Figure 6.

Neuritic elongation and nuclear migration are correlated in MGE cells. A, Frames of the time-lapse sequence depicted in B1. A GFP-expressing MGE cell migrating on wild-type dissociated cortical cells was imaged each for 3 min using a 40× objective. Elapsed time is indicated in minutes on each frame. Three nuclear translocations (a,b,c) are illustrated. Between translocations a and b, the leading process elongates (red dotted curve). A growth cone splitting (white asterisk) is visible at the end of translocation c. B1, B2, Graphs depict the sequence of migration of two MGE cells. Graph B1 corresponds to the cell illustrated in A. The black curve shows the amplitude of nuclear displacements between successive frames. Peaks in the curve (black arrows) identify translocation phases (same letters in A and B1). Colored curves represent the distance from the rostral edge of the nucleus to growth cones on each frame (leading growth cone in red). Between two nuclear translocations (black arrows), the leading neurite elongates, and the red curve hence ascends.
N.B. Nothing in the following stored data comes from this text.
Lemma answers_match_queries_witness : exists e d iface buf plen now id, FromClient e 5 (SA AF_INET 1024 (10, 0, 0, 2)) d iface buf plen now ∈ [demo_asks; demo_answers] /\ rd16 buf 0 = Ok id.
Proof.
  destruct demo_delivered as (s & packet & Hr & Hin).
  destruct (answers_match_queries demo_mix demo_clobbered (fun _ => true) 8 demo_cfg _ s 5 packet _ None demo_config Hr Hin) as (e & d & iface & buf & plen & now & id & crc & nm & nm' & H1 & H2 & _).
  by exists e, d, iface, buf, plen, now, id.
Defined.
(* ===== verification/DmLease.v ===== *)
(** dnsmasq's lease.c: the database of the leases that its DHCP server has
    given, and the events that the script of the user is told. *)
From S2P Require Import Prelude CString Dns Common DmUtil DmName DmPacket DmLru DmCache.
Set Warnings "-clear-no-such-hyp".

Definition DHCP_CHADDR_MAX : Z := 16.
Definition LEASE_NEW : Z := 1.
Definition LEASE_CHANGED : Z := 2.
Definition LEASE_AUX_CHANGED : Z := 4.
Definition LEASE_AUTH_NAME : Z := 8.
Definition LEASE_NA : Z := 32.
Definition LEASE_TA : Z := 64.
Definition ACTION_DEL : Z := 1.
Definition ACTION_OLD_HOSTNAME : Z := 2.
Definition ACTION_OLD : Z := 3.
Definition ACTION_ADD : Z := 4.

(** * Data *)

(** [l_clid] is the block of [clid_len] bytes that [clid] points to. *)
Record lease := Lease {
  l_clid_len : Z; l_clid : option (list Z);
  l_hostname : option (list Z); l_fqdn : option (list Z); l_old_hostname : option (list Z);
  l_flags : Z; l_expires : Z;
  l_hwaddr_len : Z; l_hwaddr_type : Z; l_hwaddr : list Z;
  l_addr : in_addr; l_override : in_addr; l_giaddr : in_addr;
  l_extradata : option (list Z); l_extradata_len : Z; l_extradata_size : Z;
  l_last_interface : Z }.

Definition with_clid (n : Z) (c : option (list Z)) (l : lease) : lease :=
  Lease n c (l_hostname l) (l_fqdn l) (l_old_hostname l) (l_flags l) (l_expires l) (l_hwaddr_len l) (l_hwaddr_type l) (l_hwaddr l)
    (l_addr l) (l_override l) (l_giaddr l) (l_extradata l) (l_extradata_len l) (l_extradata_size l) (l_last_interface l).
Definition with_names (h f o : option (list Z)) (l : lease) : lease :=
  Lease (l_clid_len l) (l_clid l) h f o (l_flags l) (l_expires l) (l_hwaddr_len l) (l_hwaddr_type l) (l_hwaddr l)
    (l_addr l) (l_override l) (l_giaddr l) (l_extradata l) (l_extradata_len l) (l_extradata_size l) (l_last_interface l).
Definition with_lflags (v : Z) (l : lease) : lease :=
  Lease (l_clid_len l) (l_clid l) (l_hostname l) (l_fqdn l) (l_old_hostname l) v (l_expires l) (l_hwaddr_len l) (l_hwaddr_type l) (l_hwaddr l)
    (l_addr l) (l_override l) (l_giaddr l) (l_extradata l) (l_extradata_len l) (l_extradata_size l) (l_last_interface l).
Definition with_expires (v : Z) (l : lease) : lease :=
  Lease (l_clid_len l) (l_clid l) (l_hostname l) (l_fqdn l) (l_old_hostname l) (l_flags l) v (l_hwaddr_len l) (l_hwaddr_type l) (l_hwaddr l)
    (l_addr l) (l_override l) (l_giaddr l) (l_extradata l) (l_extradata_len l) (l_extradata_size l) (l_last_interface l).
Definition with_hwaddr (n t : Z) (h : list Z) (l : lease) : lease :=
  Lease (l_clid_len l) (l_clid l) (l_hostname l) (l_fqdn l) (l_old_hostname l) (l_flags l) (l_expires l) n t h
    (l_addr l) (l_override l) (l_giaddr l) (l_extradata l) (l_extradata_len l) (l_extradata_size l) (l_last_interface l).
Definition with_addr (v : in_addr) (l : lease) : lease :=
  Lease (l_clid_len l) (l_clid l) (l_hostname l) (l_fqdn l) (l_old_hostname l) (l_flags l) (l_expires l) (l_hwaddr_len l) (l_hwaddr_type l) (l_hwaddr l)
    v (l_override l) (l_giaddr l) (l_extradata l) (l_extradata_len l) (l_extradata_size l) (l_last_interface l).
Definition with_relay (giaddr override : in_addr) (l : lease) : lease :=
  Lease (l_clid_len l) (l_clid l) (l_hostname l) (l_fqdn l) (l_old_hostname l) (l_flags l) (l_expires l) (l_hwaddr_len l) (l_hwaddr_type l) (l_hwaddr l)
    (l_addr l) override giaddr (l_extradata l) (l_extradata_len l) (l_extradata_size l) (l_last_interface l).
Definition with_extradata (d : option (list Z)) (n sz : Z) (l : lease) : lease :=
  Lease (l_clid_len l) (l_clid l) (l_hostname l) (l_fqdn l) (l_old_hostname l) (l_flags l) (l_expires l) (l_hwaddr_len l) (l_hwaddr_type l) (l_hwaddr l)
    (l_addr l) (l_override l) (l_giaddr l) d n sz (l_last_interface l).
Definition with_interface (v : Z) (l : lease) : lease :=
  Lease (l_clid_len l) (l_clid l) (l_hostname l) (l_fqdn l) (l_old_hostname l) (l_flags l) (l_expires l) (l_hwaddr_len l) (l_hwaddr_type l) (l_hwaddr l)
    (l_addr l) (l_override l) (l_giaddr l) (l_extradata l) (l_extradata_len l) (l_extradata_size l) v.
Lemma same_refl o : same_opt o o.
Proof. by destruct o. Qed.
Lemma same_trans o1 o2 o3 : same_opt o1 o2 -> same_opt o2 o3 -> same_opt o1 o3.
Proof. intros [E1 F1] [E2 F2]. split; [|congruence]. rewrite E2, E1. by destruct o1. Qed.
Lemma same_set o : same_opt o (set_ok o).
Proof. split; [done|]. cbn. apply Z.bits_inj_iff'. intros n Hn. rewrite !Z.ldiff_spec, Z.lor_spec. by destruct (Z.testbit (o_flags o) n), (Z.testbit DHOPT_TAGOK n). Qed.
Lemma same_clear o : same_opt o (clear_ok o).
Proof. split; [done|]. cbn. apply Z.bits_inj_iff'. intros n Hn. rewrite !Z.ldiff_spec. by destruct (Z.testbit (o_flags o) n), (Z.testbit DHOPT_TAGOK n). Qed.
Lemma same_chain h nodes opts opts' : Forall2 same_opt opts opts' -> opts_ok h nodes opts -> opts_ok h nodes opts'.
Proof.
  intros H Ho o' Ho'. apply list_elem_of_lookup in Ho' as [k Hk]. destruct (Forall2_lookup_r _ _ _ _ _ H Hk) as (o & Hk' & [-> _]).
  cbn. apply Ho. by eapply list_elem_of_lookup_2.
Qed.

Lemma same_ordinary o u : same_opt o u -> ordinary u = ordinary o.
Proof. intros [E F]. rewrite <-(ordinary_clear u), <-(ordinary_clear o). unfold ordinary, clear_ok. cbn. by rewrite F. Qed.
Lemma same_num o u : same_opt o u -> o_opt u = o_opt o /\ o_netid u = o_netid o.
Proof. by intros [-> _]. Qed.

(** The options [opts] with other marks: those of [g]. *)
Record marks (opts U : list dhcp_opt) (g : nat -> dhcp_opt -> Prop) : Prop := {
  mk_same : Forall2 same_opt opts U;
  mk_tag : forall k o u, opts !! k = Some o -> U !! k = Some u -> tag_ok u = true <-> g k o }.

Lemma marks_impl opts U (g g' : nat -> dhcp_opt -> Prop) : (forall k o, opts !! k = Some o -> g k o <-> g' k o) -> marks opts U g -> marks opts U g'.
Proof. intros Hg [M1 M2]. split; [done|]. intros k o u Ho Hu. rewrite <-(Hg k o Ho). by apply (M2 k o u). Qed.

Lemma marks_map opts U (g g' : nat -> dhcp_opt -> Prop) (f : dhcp_opt -> dhcp_opt) : marks opts U g -> (forall u, same_opt u (f u)) ->
  (forall k o u, opts !! k = Some o -> same_opt o u -> (tag_ok u = true <-> g k o) -> tag_ok (f u) = true <-> g' k o) -> marks opts (f <$> U) g'.
Proof.
  intros [M1 M2] Hf Hg. split.
  - clear -M1 Hf. induction M1; cbn; constructor; [by eapply same_trans|done].
  - intros k o u' Ho Hu'. rewrite list_lookup_fmap in Hu'. destruct (U !! k) as [u|] eqn:Hu; [|done]. injection Hu' as <-.
    destruct (Forall2_lookup_l _ _ _ _ _ M1 Ho) as (u2 & Hu2 & Hs). assert (u2 = u) as -> by congruence. apply (Hg k o u); [done|done|by apply (M2 k o u)].
Qed.

(** Marking the first one of each number that has none. *)
Lemma marks_fill opts U (g : nat -> dhcp_opt -> Prop) want w : marks opts U g -> (forall u, want u = true <-> w u = true /\ tag_ok u = false) ->
  (forall o u, same_opt o u -> w u = w o) ->
  marks opts (greedy want [] U)
    (fun k o => g k o \/ w o = true /\ (forall j t, opts !! j = Some t -> o_opt t = o_opt o -> ~ g j t) /\ none w opts (o_opt o) k).
Proof.
  intros [M1 M2] Hwant Hw. destruct (greedy_spec want U [] []) as (rest & -> & Hl & Hk); [intros n; cbn; by rewrite orb_false_r|]. cbn [app] in *.
  assert (forall j t, opts !! j = Some t -> exists u, U !! j = Some u /\ same_opt t u) as Hto by (intros j t Ht; by apply (Forall2_lookup_l _ _ _ _ _ M1 Ht)).
  assert (forall j u, U !! j = Some u -> exists t, opts !! j = Some t /\ same_opt t u) as Hof by (intros j u Hu; by destruct (Forall2_lookup_r _ _ _ _ _ M1 Hu) as (t & ? & ?); exists t).
  split.
  - apply Forall2_same_length_lookup_2; [rewrite Hl; by eapply Forall2_length|]. intros k o u' Ho Hu'. destruct (Hto k o Ho) as (u & Hu & Hs). rewrite (Hk k u Hu) in Hu'. injection Hu' as <-.
    case_match; [eapply same_trans; [exact Hs|apply same_set]|done].
  - intros k o u' Ho Hu'. destruct (Hto k o Ho) as (u & Hu & Hs). rewrite (Hk k u Hu) in Hu'. injection Hu' as <-. pose proof (M2 k o u Ho Hu) as Hg. destruct (same_num _ _ Hs) as [En _].
    destruct (tag_ok u) eqn:Et.
    { assert (want u = false) as -> by (apply not_true_is_false; rewrite Hwant, Et; by intros [_ ?]). cbn. rewrite Et. split; [intros _; left; by apply Hg|done]. }
    assert (~ g k o) as Hng by (by intros H%Hg). rewrite <-(Hw o u Hs).
    assert (want u = w u) as ->. { apply eq_true_iff_eq. rewrite Hwant, Et. tauto. }
    assert (taken (o_opt u) U = false <-> forall j t, opts !! j = Some t -> o_opt t = o_opt o -> ~ g j t) as Htk.
    { rewrite <-not_true_iff_false, taken_iff. split.
      - intros Hn j t Ht Hnum Hgt. destruct (Hto j t Ht) as (v & Hv & Hsv). destruct (same_num _ _ Hsv) as [Ev _]. apply Hn. exists v. split; [by eapply list_elem_of_lookup_2|]. split; [congruence|]. by apply (M2 j t v).
      - intros Hn (v & [j Hv]%list_elem_of_lookup & Ev & Hvt). destruct (Hof j v Hv) as (t & Ht & Hsv). destruct (same_num _ _ Hsv) as [Ev' _]. apply (Hn j t Ht); [congruence|]. by apply (M2 j t v). }
    assert (taken (o_opt u) U = false -> wanted_in want (o_opt u) (take k U) = false <-> none w opts (o_opt o) k) as Hn.
    { intros Htf. unfold wanted_in. rewrite <-not_true_iff_false, existsb_exists. split.
      - intros Hno j t Hj Ht Hnum. apply not_true_is_false. intros Hwt. destruct (Hto j t Ht) as (v & Hv & Hsv). destruct (same_num _ _ Hsv) as [Ev _]. apply Hno. exists v. split.
        + apply list_elem_of_In. apply list_elem_of_lookup_2 with j. by rewrite lookup_take_lt.
        + apply andb_true_iff. split; [apply Z.eqb_eq; congruence|]. apply Hwant. rewrite (Hw t v Hsv). split; [done|]. apply not_true_is_false. intros Hvt.
          assert (taken (o_opt u) U = true); [|congruence]. apply taken_iff. exists v. split_and!; [by eapply list_elem_of_lookup_2|congruence|done].
      - intros Hno (v & [j Hv]%list_elem_of_In%list_elem_of_lookup & [Ev%Z.eqb_eq Hwv]%andb_true_iff). apply lookup_take_Some in Hv as [Hv Hj].
        destruct (Hof j v Hv) as (t & Ht & Hsv). destruct (same_num _ _ Hsv) as [Ev' _]. apply Hwant in Hwv as [Hwv _]. rewrite (Hw t v Hsv) in Hwv. rewrite (Hno j t Hj Ht) in Hwv; [done|congruence]. }
    destruct (w u) eqn:Ewu; cbn [andb].
    + destruct (taken (o_opt u) U) eqn:Etk; cbn [orb negb].
      * rewrite Et. split; [done|]. intros [?|(_ & Hall & _)]; [done|]. by apply Htk in Hall.
      * specialize (Hn eq_refl). destruct (wanted_in want (o_opt u) (take k U)) eqn:Ewi; cbn [negb].
        -- rewrite Et. split; [done|]. intros [?|(_ & _ & Hnn)]; [done|]. by apply Hn in Hnn.
        -- rewrite tag_ok_set. split; [|done]. intros _. right. split_and!; [done|by apply Htk|by apply Hn].
    + rewrite Et. split; [done|]. by intros [?|(? & _)].
Qed.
Nuclear translocations are associated with an arrest of neuritic elongation and a shrinkage of the leading neurite. C, Schematic representation of nucleokinesis in MGE cells. During the resting phase of the nucleus (white), the centrioles (yellow) and Golgi apparatus (red) migrate forward, and the leading neurite elongates. The centrioles split, and the Golgi apparatus elongates. Then, myosin II accumulates at the rear of the cell body (green) and pushes the nucleus toward the centrosome/Golgi apparatus.